[Stored data entries]

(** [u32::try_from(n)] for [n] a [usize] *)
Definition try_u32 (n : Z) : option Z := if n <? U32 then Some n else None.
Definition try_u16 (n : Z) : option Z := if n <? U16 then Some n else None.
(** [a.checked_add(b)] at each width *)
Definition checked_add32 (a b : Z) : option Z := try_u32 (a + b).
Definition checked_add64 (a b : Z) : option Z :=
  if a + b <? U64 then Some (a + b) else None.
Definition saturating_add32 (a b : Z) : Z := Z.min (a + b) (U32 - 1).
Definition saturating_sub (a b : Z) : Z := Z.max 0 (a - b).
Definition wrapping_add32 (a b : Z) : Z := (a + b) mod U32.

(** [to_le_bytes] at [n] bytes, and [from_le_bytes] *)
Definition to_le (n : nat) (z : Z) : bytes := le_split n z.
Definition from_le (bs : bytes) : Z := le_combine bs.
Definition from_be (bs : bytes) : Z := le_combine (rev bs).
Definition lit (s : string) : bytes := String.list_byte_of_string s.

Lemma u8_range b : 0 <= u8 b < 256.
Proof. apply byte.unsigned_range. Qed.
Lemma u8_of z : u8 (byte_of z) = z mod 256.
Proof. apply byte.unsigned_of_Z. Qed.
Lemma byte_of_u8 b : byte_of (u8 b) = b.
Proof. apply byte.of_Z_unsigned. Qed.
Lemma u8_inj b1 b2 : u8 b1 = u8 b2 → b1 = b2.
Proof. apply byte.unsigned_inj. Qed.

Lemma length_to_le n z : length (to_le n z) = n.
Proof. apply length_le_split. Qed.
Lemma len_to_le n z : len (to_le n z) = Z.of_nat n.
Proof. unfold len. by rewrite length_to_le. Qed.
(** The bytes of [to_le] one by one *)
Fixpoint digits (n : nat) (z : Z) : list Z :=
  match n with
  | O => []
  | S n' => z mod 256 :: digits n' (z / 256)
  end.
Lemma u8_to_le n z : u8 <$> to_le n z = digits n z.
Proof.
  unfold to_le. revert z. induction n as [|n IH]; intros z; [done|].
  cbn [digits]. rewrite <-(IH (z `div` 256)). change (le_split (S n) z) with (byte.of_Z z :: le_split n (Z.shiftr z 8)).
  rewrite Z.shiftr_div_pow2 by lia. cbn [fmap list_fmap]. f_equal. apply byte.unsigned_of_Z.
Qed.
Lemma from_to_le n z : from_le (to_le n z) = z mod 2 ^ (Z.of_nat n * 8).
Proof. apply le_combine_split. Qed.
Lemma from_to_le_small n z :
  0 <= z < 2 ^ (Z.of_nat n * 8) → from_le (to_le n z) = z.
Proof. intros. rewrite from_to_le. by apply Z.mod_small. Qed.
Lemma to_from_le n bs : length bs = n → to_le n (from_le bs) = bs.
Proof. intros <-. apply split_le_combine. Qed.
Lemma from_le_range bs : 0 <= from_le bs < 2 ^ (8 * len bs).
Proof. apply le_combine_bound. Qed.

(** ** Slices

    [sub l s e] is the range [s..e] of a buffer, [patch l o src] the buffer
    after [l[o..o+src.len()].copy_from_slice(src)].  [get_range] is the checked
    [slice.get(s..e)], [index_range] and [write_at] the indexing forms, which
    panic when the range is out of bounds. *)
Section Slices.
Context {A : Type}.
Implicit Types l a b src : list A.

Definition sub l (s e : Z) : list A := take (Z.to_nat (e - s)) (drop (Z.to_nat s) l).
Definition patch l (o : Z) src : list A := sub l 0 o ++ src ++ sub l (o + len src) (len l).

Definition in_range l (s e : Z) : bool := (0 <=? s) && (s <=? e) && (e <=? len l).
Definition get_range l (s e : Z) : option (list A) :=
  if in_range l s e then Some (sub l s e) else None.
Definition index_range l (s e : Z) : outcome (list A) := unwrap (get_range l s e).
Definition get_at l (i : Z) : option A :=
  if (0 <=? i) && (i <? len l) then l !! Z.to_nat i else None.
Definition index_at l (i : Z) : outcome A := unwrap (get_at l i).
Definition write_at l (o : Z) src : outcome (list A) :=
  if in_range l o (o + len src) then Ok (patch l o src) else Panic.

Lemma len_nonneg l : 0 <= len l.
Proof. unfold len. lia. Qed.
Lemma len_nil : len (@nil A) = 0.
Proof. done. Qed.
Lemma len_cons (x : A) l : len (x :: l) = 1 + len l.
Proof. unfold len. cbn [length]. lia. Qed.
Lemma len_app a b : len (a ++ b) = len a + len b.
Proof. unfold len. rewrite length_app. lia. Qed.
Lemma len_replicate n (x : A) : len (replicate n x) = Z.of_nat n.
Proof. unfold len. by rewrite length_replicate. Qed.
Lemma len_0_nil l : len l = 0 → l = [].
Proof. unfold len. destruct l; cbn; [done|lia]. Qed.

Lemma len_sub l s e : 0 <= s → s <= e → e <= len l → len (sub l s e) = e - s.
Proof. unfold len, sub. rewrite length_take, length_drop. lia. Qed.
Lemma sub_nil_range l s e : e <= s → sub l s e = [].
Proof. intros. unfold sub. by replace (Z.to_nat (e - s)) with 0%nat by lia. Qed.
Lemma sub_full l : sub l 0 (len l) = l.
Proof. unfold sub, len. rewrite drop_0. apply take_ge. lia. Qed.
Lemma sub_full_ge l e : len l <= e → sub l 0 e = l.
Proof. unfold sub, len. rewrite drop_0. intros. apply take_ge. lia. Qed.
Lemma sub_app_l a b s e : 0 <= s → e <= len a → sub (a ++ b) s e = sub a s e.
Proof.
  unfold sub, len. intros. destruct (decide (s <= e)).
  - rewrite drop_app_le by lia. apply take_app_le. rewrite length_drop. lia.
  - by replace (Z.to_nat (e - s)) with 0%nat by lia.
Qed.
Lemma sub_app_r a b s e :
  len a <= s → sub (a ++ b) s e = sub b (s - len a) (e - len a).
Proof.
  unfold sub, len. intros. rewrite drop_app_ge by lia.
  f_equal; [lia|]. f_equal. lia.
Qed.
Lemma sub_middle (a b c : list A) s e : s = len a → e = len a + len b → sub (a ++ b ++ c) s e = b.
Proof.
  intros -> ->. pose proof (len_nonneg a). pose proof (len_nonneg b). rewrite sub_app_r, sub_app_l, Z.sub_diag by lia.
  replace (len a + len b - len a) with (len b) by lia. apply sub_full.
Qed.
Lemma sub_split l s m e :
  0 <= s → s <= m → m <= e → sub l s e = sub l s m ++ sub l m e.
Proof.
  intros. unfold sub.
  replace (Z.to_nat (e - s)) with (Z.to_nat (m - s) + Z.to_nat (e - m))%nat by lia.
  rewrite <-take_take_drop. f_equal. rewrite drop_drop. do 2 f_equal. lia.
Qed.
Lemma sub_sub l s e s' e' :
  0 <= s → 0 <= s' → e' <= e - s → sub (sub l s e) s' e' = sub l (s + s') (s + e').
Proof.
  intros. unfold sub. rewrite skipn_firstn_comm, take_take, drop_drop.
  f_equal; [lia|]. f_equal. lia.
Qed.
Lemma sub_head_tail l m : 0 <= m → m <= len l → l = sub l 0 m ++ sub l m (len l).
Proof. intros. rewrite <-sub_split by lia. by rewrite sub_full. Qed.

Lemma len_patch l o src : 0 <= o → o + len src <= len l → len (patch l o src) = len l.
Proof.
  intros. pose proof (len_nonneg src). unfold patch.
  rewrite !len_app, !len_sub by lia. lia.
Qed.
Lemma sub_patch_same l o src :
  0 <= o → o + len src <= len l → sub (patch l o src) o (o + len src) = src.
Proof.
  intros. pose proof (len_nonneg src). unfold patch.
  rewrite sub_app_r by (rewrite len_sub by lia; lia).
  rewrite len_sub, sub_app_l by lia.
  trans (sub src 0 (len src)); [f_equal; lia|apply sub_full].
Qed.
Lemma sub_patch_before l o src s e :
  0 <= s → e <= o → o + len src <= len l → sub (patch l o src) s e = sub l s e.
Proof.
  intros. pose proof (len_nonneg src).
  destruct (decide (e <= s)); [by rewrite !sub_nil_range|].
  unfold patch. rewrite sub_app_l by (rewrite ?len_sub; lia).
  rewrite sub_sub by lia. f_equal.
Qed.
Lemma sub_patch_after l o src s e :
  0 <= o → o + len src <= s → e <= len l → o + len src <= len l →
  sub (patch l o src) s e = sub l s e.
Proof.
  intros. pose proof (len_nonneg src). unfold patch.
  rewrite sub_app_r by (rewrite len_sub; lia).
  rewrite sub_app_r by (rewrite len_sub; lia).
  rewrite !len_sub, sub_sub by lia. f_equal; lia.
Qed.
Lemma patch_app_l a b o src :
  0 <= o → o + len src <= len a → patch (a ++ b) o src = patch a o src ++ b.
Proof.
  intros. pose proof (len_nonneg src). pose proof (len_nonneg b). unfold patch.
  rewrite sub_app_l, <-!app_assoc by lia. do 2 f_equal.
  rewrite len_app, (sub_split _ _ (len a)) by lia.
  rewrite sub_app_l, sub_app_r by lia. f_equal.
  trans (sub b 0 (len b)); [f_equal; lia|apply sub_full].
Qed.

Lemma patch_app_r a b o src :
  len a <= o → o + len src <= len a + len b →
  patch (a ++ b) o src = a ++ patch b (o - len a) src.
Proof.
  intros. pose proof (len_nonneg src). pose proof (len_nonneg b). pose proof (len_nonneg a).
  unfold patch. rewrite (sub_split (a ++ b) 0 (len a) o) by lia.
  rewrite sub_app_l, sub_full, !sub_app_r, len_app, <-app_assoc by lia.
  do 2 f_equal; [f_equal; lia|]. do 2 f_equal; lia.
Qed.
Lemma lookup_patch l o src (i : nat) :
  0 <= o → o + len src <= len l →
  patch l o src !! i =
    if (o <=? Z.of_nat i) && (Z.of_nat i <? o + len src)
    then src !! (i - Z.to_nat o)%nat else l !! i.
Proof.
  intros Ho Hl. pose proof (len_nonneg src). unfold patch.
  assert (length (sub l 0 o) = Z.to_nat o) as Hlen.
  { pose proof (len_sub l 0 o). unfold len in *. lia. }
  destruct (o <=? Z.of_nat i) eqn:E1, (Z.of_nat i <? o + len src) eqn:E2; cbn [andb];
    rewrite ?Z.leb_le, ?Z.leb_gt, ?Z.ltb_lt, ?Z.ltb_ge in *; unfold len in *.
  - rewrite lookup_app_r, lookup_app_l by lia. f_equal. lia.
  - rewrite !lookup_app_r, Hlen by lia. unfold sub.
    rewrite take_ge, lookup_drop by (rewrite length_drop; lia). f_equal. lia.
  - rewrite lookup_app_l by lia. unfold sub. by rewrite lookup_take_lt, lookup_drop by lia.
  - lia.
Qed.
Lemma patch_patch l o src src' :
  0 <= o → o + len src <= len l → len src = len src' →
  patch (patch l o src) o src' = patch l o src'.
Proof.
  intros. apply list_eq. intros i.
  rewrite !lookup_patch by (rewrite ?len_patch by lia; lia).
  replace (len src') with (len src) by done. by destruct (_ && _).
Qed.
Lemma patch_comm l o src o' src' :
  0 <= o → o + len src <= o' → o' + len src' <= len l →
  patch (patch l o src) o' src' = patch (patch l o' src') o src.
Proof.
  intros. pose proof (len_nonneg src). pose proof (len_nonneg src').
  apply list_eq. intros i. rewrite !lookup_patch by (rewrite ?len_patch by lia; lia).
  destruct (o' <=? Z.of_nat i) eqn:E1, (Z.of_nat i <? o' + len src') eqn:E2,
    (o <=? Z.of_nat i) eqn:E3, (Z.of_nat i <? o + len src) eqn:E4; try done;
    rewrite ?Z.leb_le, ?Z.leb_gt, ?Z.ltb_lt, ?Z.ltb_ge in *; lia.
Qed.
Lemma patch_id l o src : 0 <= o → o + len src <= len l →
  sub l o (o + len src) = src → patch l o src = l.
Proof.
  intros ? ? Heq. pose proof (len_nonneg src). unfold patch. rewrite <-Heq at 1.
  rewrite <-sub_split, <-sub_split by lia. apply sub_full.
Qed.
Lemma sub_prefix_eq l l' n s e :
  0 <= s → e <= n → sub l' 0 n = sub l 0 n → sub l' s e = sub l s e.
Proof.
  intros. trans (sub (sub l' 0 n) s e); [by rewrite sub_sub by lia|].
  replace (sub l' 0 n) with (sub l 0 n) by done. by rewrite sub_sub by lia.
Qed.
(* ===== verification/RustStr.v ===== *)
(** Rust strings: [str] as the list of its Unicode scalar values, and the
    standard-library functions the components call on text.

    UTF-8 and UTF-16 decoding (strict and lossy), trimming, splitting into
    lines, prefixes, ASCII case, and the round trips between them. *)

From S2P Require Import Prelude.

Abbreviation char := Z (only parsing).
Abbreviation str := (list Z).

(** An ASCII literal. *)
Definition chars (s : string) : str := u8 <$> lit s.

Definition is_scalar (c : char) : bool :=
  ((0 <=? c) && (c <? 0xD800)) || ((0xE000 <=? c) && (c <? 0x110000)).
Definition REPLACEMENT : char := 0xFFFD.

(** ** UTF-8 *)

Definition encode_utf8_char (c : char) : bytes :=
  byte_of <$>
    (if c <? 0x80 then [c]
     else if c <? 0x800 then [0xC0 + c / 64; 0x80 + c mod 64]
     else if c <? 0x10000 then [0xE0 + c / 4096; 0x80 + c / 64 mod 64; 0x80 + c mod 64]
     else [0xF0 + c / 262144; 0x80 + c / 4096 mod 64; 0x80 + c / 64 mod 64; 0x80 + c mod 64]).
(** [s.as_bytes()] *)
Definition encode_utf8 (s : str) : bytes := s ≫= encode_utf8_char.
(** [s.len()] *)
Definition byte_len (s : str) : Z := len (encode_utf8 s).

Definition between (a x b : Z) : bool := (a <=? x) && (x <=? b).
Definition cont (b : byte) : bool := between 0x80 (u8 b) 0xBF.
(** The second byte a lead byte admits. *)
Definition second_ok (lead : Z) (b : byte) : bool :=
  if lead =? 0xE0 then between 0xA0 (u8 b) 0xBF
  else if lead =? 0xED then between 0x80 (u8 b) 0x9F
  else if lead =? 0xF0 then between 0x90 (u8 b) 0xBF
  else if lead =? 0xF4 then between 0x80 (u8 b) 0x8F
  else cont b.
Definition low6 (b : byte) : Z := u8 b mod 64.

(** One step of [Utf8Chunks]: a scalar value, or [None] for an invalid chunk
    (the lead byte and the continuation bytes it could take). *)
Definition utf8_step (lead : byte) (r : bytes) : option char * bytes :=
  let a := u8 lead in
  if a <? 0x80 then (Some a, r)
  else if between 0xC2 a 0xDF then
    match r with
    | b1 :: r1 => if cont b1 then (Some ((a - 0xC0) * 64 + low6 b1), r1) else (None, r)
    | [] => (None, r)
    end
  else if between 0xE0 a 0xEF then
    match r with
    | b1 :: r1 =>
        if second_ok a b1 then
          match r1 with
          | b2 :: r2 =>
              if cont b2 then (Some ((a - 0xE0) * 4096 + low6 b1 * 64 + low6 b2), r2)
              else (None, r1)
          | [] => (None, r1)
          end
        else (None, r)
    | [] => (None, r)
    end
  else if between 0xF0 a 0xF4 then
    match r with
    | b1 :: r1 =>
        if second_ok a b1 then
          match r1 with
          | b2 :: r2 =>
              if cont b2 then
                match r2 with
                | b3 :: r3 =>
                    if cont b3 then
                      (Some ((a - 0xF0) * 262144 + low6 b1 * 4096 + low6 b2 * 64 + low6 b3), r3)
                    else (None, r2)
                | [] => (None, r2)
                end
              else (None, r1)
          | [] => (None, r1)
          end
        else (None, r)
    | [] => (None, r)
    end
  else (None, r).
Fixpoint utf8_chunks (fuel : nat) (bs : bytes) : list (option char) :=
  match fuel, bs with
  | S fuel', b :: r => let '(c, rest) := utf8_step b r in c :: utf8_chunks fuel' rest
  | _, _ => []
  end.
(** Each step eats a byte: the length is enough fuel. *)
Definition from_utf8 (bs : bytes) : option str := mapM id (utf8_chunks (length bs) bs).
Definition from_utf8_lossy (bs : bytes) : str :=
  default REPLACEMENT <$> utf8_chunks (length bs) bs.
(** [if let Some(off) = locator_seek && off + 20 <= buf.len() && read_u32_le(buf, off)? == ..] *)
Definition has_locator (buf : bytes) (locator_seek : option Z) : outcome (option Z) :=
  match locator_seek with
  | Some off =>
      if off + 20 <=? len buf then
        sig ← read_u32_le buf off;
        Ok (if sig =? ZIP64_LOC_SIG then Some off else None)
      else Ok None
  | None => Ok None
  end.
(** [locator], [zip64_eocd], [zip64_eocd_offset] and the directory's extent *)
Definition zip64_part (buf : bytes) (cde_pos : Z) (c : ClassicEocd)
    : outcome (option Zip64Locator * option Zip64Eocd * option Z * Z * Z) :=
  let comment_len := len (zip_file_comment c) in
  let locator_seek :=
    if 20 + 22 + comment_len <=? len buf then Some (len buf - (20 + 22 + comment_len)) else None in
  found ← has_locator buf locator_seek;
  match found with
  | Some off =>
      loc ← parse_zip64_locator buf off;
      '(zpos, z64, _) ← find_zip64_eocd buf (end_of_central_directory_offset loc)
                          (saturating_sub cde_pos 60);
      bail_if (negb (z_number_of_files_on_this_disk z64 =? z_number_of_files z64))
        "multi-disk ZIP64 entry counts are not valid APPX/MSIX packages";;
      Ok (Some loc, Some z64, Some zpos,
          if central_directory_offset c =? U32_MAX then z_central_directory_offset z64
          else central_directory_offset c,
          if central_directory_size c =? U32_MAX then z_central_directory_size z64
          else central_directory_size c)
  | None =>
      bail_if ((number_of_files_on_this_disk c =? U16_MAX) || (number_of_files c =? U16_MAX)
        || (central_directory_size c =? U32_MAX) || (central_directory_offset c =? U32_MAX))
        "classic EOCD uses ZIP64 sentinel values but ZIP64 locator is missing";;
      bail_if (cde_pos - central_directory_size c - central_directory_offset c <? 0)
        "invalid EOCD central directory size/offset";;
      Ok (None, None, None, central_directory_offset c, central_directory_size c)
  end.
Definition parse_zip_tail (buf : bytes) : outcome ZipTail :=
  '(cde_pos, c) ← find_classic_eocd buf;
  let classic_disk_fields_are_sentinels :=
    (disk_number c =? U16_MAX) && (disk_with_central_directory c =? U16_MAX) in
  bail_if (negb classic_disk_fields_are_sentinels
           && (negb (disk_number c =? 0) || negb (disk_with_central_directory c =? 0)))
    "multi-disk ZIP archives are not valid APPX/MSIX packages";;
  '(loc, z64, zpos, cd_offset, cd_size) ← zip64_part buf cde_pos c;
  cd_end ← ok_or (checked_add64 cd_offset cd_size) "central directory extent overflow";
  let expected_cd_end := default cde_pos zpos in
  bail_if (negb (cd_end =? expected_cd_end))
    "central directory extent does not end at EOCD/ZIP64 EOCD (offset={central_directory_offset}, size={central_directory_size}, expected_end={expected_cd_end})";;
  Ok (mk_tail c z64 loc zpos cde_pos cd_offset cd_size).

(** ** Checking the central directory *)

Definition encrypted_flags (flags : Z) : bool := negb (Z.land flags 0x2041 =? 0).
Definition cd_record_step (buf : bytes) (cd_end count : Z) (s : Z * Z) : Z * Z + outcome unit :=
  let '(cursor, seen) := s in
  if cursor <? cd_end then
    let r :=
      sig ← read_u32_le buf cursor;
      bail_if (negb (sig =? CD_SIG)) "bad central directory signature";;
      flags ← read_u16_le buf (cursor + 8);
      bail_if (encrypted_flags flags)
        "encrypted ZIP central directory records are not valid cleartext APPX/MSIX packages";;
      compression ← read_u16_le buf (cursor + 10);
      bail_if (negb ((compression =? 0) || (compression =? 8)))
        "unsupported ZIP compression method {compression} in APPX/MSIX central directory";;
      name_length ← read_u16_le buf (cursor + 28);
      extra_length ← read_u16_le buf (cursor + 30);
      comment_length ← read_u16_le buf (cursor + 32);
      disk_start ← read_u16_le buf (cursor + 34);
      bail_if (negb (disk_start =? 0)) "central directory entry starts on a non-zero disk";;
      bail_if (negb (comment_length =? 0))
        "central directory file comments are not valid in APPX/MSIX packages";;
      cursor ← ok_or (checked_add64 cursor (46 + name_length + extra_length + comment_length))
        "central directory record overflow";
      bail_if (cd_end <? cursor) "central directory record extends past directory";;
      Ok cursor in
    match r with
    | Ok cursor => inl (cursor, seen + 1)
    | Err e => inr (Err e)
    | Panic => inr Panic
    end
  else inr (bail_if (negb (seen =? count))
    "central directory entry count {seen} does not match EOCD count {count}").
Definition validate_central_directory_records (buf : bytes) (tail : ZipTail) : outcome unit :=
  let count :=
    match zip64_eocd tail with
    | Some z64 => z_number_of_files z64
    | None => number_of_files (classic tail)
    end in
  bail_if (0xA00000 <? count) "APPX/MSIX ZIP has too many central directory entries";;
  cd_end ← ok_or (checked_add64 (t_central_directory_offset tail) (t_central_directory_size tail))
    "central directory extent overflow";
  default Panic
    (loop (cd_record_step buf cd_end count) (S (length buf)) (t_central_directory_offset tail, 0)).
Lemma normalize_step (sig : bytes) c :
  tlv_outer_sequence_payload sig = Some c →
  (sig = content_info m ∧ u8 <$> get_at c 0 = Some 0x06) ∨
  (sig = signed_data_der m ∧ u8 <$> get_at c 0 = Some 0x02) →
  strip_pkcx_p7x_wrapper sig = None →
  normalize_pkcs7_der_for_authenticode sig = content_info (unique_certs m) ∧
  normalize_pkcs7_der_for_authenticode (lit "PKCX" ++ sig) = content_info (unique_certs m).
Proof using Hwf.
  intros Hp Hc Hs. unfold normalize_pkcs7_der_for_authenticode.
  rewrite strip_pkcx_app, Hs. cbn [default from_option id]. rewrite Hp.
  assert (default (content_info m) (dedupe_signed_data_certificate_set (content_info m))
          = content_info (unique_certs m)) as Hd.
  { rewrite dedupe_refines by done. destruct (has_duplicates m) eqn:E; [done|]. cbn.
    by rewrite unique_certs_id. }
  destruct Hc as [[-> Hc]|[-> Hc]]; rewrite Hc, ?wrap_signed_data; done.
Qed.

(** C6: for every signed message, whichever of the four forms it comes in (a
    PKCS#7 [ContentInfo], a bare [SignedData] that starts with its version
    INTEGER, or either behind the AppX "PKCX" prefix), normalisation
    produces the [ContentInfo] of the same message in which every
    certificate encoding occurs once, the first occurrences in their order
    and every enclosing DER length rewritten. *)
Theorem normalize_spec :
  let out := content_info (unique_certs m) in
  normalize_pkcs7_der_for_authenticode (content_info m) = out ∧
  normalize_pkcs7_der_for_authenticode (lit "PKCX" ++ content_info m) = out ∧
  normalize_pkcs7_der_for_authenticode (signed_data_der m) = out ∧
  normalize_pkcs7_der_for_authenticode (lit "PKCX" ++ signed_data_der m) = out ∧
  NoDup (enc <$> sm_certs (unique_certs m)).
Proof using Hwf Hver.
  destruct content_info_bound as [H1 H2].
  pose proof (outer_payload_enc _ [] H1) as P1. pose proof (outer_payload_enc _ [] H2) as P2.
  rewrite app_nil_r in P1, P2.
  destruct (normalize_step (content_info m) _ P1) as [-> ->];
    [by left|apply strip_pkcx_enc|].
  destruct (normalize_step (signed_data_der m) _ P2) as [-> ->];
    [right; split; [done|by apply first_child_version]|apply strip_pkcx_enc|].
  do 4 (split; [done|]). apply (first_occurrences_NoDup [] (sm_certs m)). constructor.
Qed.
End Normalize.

■ **THE TASK**: What you return should be the lines from the start of the data through the line with "Definition to_le (n", quoted exactly and nothing more.

■ **ANSWER SPACE**:
(** [u32::try_from(n)] for [n] a [usize] *)
Definition try_u32 (n : Z) : option Z := if n <? U32 then Some n else None.
Definition try_u16 (n : Z) : option Z := if n <? U16 then Some n else None.
(** [a.checked_add(b)] at each width *)
Definition checked_add32 (a b : Z) : option Z := try_u32 (a + b).
Definition checked_add64 (a b : Z) : option Z :=
  if a + b <? U64 then Some (a + b) else None.
Definition saturating_add32 (a b : Z) : Z := Z.min (a + b) (U32 - 1).
Definition saturating_sub (a b : Z) : Z := Z.max 0 (a - b).
Definition wrapping_add32 (a b : Z) : Z := (a + b) mod U32.

(** [to_le_bytes] at [n] bytes, and [from_le_bytes] *)
Definition to_le (n : nat) (z : Z) : bytes := le_split n z.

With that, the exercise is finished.